Exercise directions :: Take the entries below and print only the lines from the one with "if fst x =? 0 then exec logger" through the one with "Definition emergency : list", exactly as they stand, both ends included.

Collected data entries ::
(* ===== verification/Runtime.v ===== *)
(** The user side of the system: the runtime library ([userland/runtime]), the requests of
    [common/port.c], the logger ([userland/logger/logger.c]) and the init program
    ([userland/init/init.c]). A program is a computation over the state [S] of the system;
    a system call that does not come back ([exit], a successful [exec]) ends it. The
    client stubs are generated code: they are parameters of the functions that call them,
    answering the stub's result code and its out parameters. *)
From S2P Require Import Prelude Util Mem Str Pmm Kdebug Crc32.

(** ** Programs *)
Section programs.
Context {S : Type}.

(** [None]: the program has ended. *)
Definition prog (A : Type) : Type := S -> outcome (option A * S).
Definition pret {A} (a : A) : prog A := fun s => Ret (Some a, s).
Definition pfault {A} (f : fault) : prog A := fun _ => Fault f.
Definition pbind {A B} (p : prog A) (k : A -> prog B) : prog B := fun s =>
  '(r, s) ← p s;
  match r with Some a => k a s | None => Ret (None, s) end.
Definition passert (b : bool) : prog unit := if b then pret tt else pfault FAssert.
End programs.
Arguments prog S A : clear implicits.

Declare Scope prog_scope.
Delimit Scope prog_scope with prog.
Notation "x ⇐ p ; k" := (pbind p (fun x => k))
  (at level 20, p at level 100, k at level 200, right associativity) : prog_scope.
#[local] Open Scope prog_scope.

Definition SYSCALL_EXIT : Z := 0.
Definition SYSCALL_PORTOPEN : Z := 1.
Definition SYSCALL_MSGWAIT : Z := 4.
Definition SYSCALL_MSGPEEK : Z := 5.
Definition SYSCALL_YIELD : Z := 6.
Definition SYSCALL_FORK : Z := 7.
Definition SYSCALL_SLEEP : Z := 9.
Definition SYSCALL_EXEC : Z := 11.
Definition SYSCALL_MMAP : Z := 13.
Definition SYSCALL_MUNMAP : Z := 14.
Definition SYSCALL_HWPORTOPEN : Z := 15.

Definition PROT_READ : Z := 1.
Definition PROT_WRITE : Z := 2.
Definition O_RDONLY : Z := 1.
Definition RPC_OK : Z := 0.
Definition RPC_FAIL_SEND : Z := 1.
Definition RPC_FAIL_RECV : Z := 2.

(** The static variables of [runtime.c]. *)
Record rt : Type := mkRt { ack_port : Z; program_break : Z }.
Definition rt_start : rt := mkRt 0 0.

Section runtime.
Context {S : Type}.
(** [common/syscall.asm]: number, then the five argument registers. *)
Context (syscall : Z -> Z -> Z -> Z -> Z -> Z -> prog S Z).

(** *** [common/port.c] *)
Definition msgwait (port : Z) : prog S unit :=
  _ ⇐ syscall SYSCALL_MSGWAIT port 0 0 0 0; pret tt.
Definition port_open (port_number : Z) : prog S Z :=
  result ⇐ syscall SYSCALL_PORTOPEN (u32 port_number) 0 0 0 0; pret (s32 result).
Definition msgpeek (port : Z) : prog S bool :=
  ret ⇐ syscall SYSCALL_MSGPEEK port 0 0 0 0; pret (nz ret).

(** *** [runtime.c] *)
Definition yield : prog S unit := _ ⇐ syscall SYSCALL_YIELD 0 0 0 0 0; pret tt.
Definition fork (r : rt) : prog S (Z * rt) :=
  pid ⇐ syscall SYSCALL_FORK 0 0 0 0 0;
  if pid =? 0 then
    p ⇐ port_open (-1); pret (s32 pid, mkRt p (program_break r))
  else pret (s32 pid, r).
Definition sleep (ms : Z) : prog S unit := _ ⇐ syscall SYSCALL_SLEEP ms 0 0 0 0; pret tt.
Definition exit : prog S unit := _ ⇐ syscall SYSCALL_EXIT 0 0 0 0 0; pret tt.
(** A system call that comes back has failed. *)
Definition exec {A} (filename : Z) : prog S A := _ ⇐ syscall SYSCALL_EXEC filename 0 0 0 0; pfault FPanic.
Definition mmap (addr size flags : Z) : prog S Z := syscall SYSCALL_MMAP addr size flags 0 0.
Definition munmap (addr : Z) : prog S Z :=
  result ⇐ syscall SYSCALL_MUNMAP addr 0 0 0 0; pret (s32 result).
Definition hwportopen (port : Z) : prog S Z :=
  ret ⇐ syscall SYSCALL_HWPORTOPEN (u32 port) 0 0 0 0; pret (s32 ret).

(** [sbrk]: [_END_] is the end of the program's image; [incr] a signed number. *)
Definition sbrk (_END_ : Z) (r : rt) (incr : Z) : prog S (Z * rt) :=
  let brk := if nz (program_break r) then program_break r else ALIGN _END_ 4096 in
  let r := mkRt (ack_port r) brk in
  if incr =? 0 then pret (brk, r)
  else if incr <? 0 then pfault FPanic
  else
    let incr := s32 (ALIGN (u32 incr) 4096) in
    result ⇐ mmap brk (u32 incr) (Z.lor PROT_READ PROT_WRITE);
    _ ⇐ passert (nz result);
    pret (result, mkRt (ack_port r) (u32 (brk + incr))).

Definition runtime_entry (main : rt -> prog S unit) : prog S unit :=
  p ⇐ port_open (-1);
  _ ⇐ main (mkRt p 0);
  exit.

(** The macro [handle_rpc_ret]. *)
Definition handle_rpc_ret (ret : Z) : prog S unit :=
  if (ret =? RPC_FAIL_SEND) || (ret =? RPC_FAIL_RECV) then pfault FPanic else pret tt.

(** *** The wrappers of the stubs: [open.c], [read.c], [close.c], [get_task_info.c]

    A stub answers its result code and what it stored in [ret]; 0 stands for a variable it
    has not stored to. *)
Definition open (vfs_open : Z -> Z -> Z -> prog S (Z * Z)) (filename mode perm : Z) : prog S Z :=
  _ ⇐ passert (nz filename);
  _ ⇐ passert (mode =? O_RDONLY);
  x ⇐ vfs_open filename mode perm;
  _ ⇐ handle_rpc_ret (fst x);
  pret (snd x).

(** [vfs_read] stores the bytes read at [buffer]. *)
Definition read (vfs_read : Z -> Z -> Z -> prog S (Z * Z)) (fd buffer size : Z) : prog S Z :=
  if size =? 0 then pret 0
  else if fd =? -1 then pret (-1)
  else if buffer =? 0 then pret (-1)
  else
    x ⇐ vfs_read buffer fd size;
    _ ⇐ handle_rpc_ret (fst x);
    pret (snd x).

Definition close (vfs_close : Z -> prog S (Z * Z)) (fd : Z) : prog S Z :=
  if fd =? -1 then pret (-1)
  else
    x ⇐ vfs_close fd;
    _ ⇐ handle_rpc_ret (fst x);
    pret (snd x).

Definition sizeof_task_info : Z := 68.

(** The stub answers the result code, [ret], and the size stored in [buffer_size]. *)
Definition get_task_info (kernel_get_task_info : Z -> Z -> Z -> prog S (Z * Z * Z)) (pid buffer : Z) : prog S bool :=
  x ⇐ kernel_get_task_info pid buffer sizeof_task_info;
  let '(rpc_ret, ret, buffer_size) := x in
  pret (if negb (rpc_ret =? RPC_OK) then false
        else if nz ret then false
        else negb (buffer_size <? sizeof_task_info)).

(** [blk_read.c], [blk_read_sector.c]; the latter hands [ret], not [rpc_ret], to the check. *)
Definition INT_MAX : Z := 2147483647.
Definition blk_read (blkimpl_read : Z -> Z -> Z -> prog S (Z * Z)) (buffer size offset : Z) : prog S Z :=
  _ ⇐ passert (offset <? INT_MAX);
  x ⇐ blkimpl_read buffer size offset;
  _ ⇐ handle_rpc_ret (fst x);
  pret (snd x).
Definition blk_read_sector (blkimpl_read_sector : Z -> Z -> Z -> prog S (Z * Z)) (buffer size sector : Z) : prog S Z :=
  _ ⇐ passert (512 <=? size);
  x ⇐ blkimpl_read_sector buffer size sector;
  _ ⇐ handle_rpc_ret (snd x);
  pret (snd x).

Definition blk_sector_count (blkimpl_sector_count : prog S (Z * Z)) : prog S Z :=
  x ⇐ blkimpl_sector_count;
  _ ⇐ handle_rpc_ret (fst x);
  pret (u32 (snd x)).
Definition blk_total_size (blkimpl_total_size : prog S (Z * Z)) : prog S Z :=
  x ⇐ blkimpl_total_size;
  _ ⇐ handle_rpc_ret (fst x);
  pret (u64 (snd x)).

(** [reboot.c]: a oneway call to the kernel task; [abort] does the same. *)
Definition reboot (kernel_reboot : prog S Z) : prog S unit := _ ⇐ kernel_reboot; pret tt.
Definition abort (kernel_reboot : prog S Z) : prog S unit := reboot kernel_reboot.

(** *** [init.c] *)

(** The loop of [test_fat_read]: [memory] is the memory of the program, where [read] stores
    to the buffer. *)
Fixpoint read_crc (fuel : nat) (memory : S -> mem) (read_fd : prog S Z) (buffer crc : Z) : prog S Z :=
  match fuel with
  | O => pfault FFuel
  | Datatypes.S fuel =>
      read_bytes ⇐ read_fd;
      if read_bytes =? -1 then pfault FPanic
      else if read_bytes =? 0 then pret crc
      else fun s =>
        c ← crc_update crc (load_bytes (memory s) buffer (Z.to_nat read_bytes));
        read_crc fuel memory read_fd buffer c s
  end.

(** The checksum that is logged; [None] when the file could not be opened. *)
Definition test_fat_read (fuel : nat) (memory : S -> mem) (open_file : prog S Z)
    (read_file : Z -> Z -> Z -> prog S Z) (close_file : Z -> prog S Z) (buffer : Z) : prog S (option Z) :=
  fd ⇐ open_file;
  if negb (fd =? -1) then
    crc ⇐ read_crc fuel memory (read_file fd buffer 512) buffer crc_init;
    ret ⇐ close_file fd;
    _ ⇐ passert (ret =? 0);
    pret (Some (crc_finalize crc))
  else pret None.

(** [main] of the init program: the three servers, then the tests. The arguments are the
    addresses of the names of the programs. *)
Definition init_main (logger blk vfs : Z) (run_tests : rt -> prog S unit) (r : rt) : prog S unit :=
  x ⇐ fork r;
  if fst x =? 0 then exec logger
  else
    x ⇐ fork (snd x);
    if fst x =? 0 then exec blk
    else
      x ⇐ fork (snd x);
      if fst x =? 0 then exec vfs
      else run_tests (snd x).

(** *** [logger.c: main] *)
Definition LoggerPort : Z := 1.
Definition logger_main (rpc_dispatch : Z -> prog S unit) : prog S unit :=
  ret ⇐ port_open LoggerPort;
  if ret <? 0 then pfault FPanic else rpc_dispatch LoggerPort.
End runtime.

(** ** Logging *)

(** [debug_writen] and [debug_write]: bytes to port 0xE9. *)
Fixpoint debug_writen (count : nat) (m : mem) (str : Z) (port : list Z) : list Z :=
  match count with
  | O => port
  | S count => debug_writen count m (str + 1) (port ++ [load8 m str])
  end.
Fixpoint debug_write (fuel : nat) (m : mem) (str : Z) (port : list Z) : outcome (list Z) :=
  match fuel with
  | O => Fault FFuel
  | S fuel => if nz (load8 m str) then debug_write fuel m (str + 1) (port ++ [load8 m str]) else Ret port
  end.

(** ["[%s:%d] "] *)
Definition ulog_prefix : list Z := [91; 37; 115; 58; 37; 100; 93; 32].

(** [userland/runtime/log.c: __log], up to the call of the stub: the local array [buffer]
    of 128 bytes at an address of the stack. *)
Definition ulog (fuel : nat) (m : mem) (buffer file line : Z) (fmt : list Z) (args : list va_arg) : outcome mem :=
  basename ← strip_path fuel m file;
  '(m, _) ← snprintf m buffer 128 ulog_prefix [AStr (buffer_string fuel m basename); AInt line];
  len ← strlen fuel m buffer;
  '(m, _) ← vsnprintf m (buffer + len) (u32 (128 - len)) fmt args;
  Ret m.

(** ["[emergency log] "] *)
Definition emergency : list Z := [91; 101; 109; 101; 114; 103; 101; 110; 99; 121; 32; 108; 111; 103; 93; 32].

(** What is printed when the stub fails. *)
Definition ulog_fallback (fuel : nat) (m : mem) (rpc_ret buffer : Z) (port : list Z) : outcome (list Z) :=
  if rpc_ret =? RPC_OK then Ret port
  else port ← debug_write fuel m buffer (port ++ emergency); Ret (port ++ [10]).

(** ["[%s (%d)] "] *)
Definition logger_prefix : list Z := [91; 37; 115; 32; 40; 37; 100; 41; 93; 32].

(** [logger.c: handle_logger_trace]: [info] is what [get_task_info] answered, the pid and
    the name; [prefix] the local array of 96 bytes. *)
Definition handle_logger_trace (fuel : nat) (m : mem) (prefix : Z) (info : option (Z * list Z)) (msg : Z)
    (port : list Z) : outcome (mem * list Z) :=
  let port := port ++ replicate 7 32 in
  '(m, port) ← match info with
               | Some (pid, name) =>
                   '(m, _) ← snprintf m prefix 96 logger_prefix [AStr name; AInt pid];
                   port ← debug_write fuel m prefix port;
                   Ret (m, port)
               | None => Ret (m, port)
               end;
  port ← debug_write fuel m msg port;
  Ret (m, port ++ [10]).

Finished exercise ::
  if fst x =? 0 then exec logger
  else
    x ⇐ fork (snd x);
    if fst x =? 0 then exec blk
    else
      x ⇐ fork (snd x);
      if fst x =? 0 then exec vfs
      else run_tests (snd x).

(** *** [logger.c: main] *)
Definition LoggerPort : Z := 1.
Definition logger_main (rpc_dispatch : Z -> prog S unit) : prog S unit :=
  ret ⇐ port_open LoggerPort;
  if ret <? 0 then pfault FPanic else rpc_dispatch LoggerPort.
End runtime.

(** ** Logging *)

(** [debug_writen] and [debug_write]: bytes to port 0xE9. *)
Fixpoint debug_writen (count : nat) (m : mem) (str : Z) (port : list Z) : list Z :=
  match count with
  | O => port
  | S count => debug_writen count m (str + 1) (port ++ [load8 m str])
  end.
Fixpoint debug_write (fuel : nat) (m : mem) (str : Z) (port : list Z) : outcome (list Z) :=
  match fuel with
  | O => Fault FFuel
  | S fuel => if nz (load8 m str) then debug_write fuel m (str + 1) (port ++ [load8 m str]) else Ret port
  end.

(** ["[%s:%d] "] *)
Definition ulog_prefix : list Z := [91; 37; 115; 58; 37; 100; 93; 32].

(** [userland/runtime/log.c: __log], up to the call of the stub: the local array [buffer]
    of 128 bytes at an address of the stack. *)
Definition ulog (fuel : nat) (m : mem) (buffer file line : Z) (fmt : list Z) (args : list va_arg) : outcome mem :=
  basename ← strip_path fuel m file;
  '(m, _) ← snprintf m buffer 128 ulog_prefix [AStr (buffer_string fuel m basename); AInt line];
  len ← strlen fuel m buffer;
  '(m, _) ← vsnprintf m (buffer + len) (u32 (128 - len)) fmt args;
  Ret m.

(** ["[emergency log] "] *)
Definition emergency : list Z := [91; 101; 109; 101; 114; 103; 101; 110; 99; 121; 32; 108; 111; 103; 93; 32].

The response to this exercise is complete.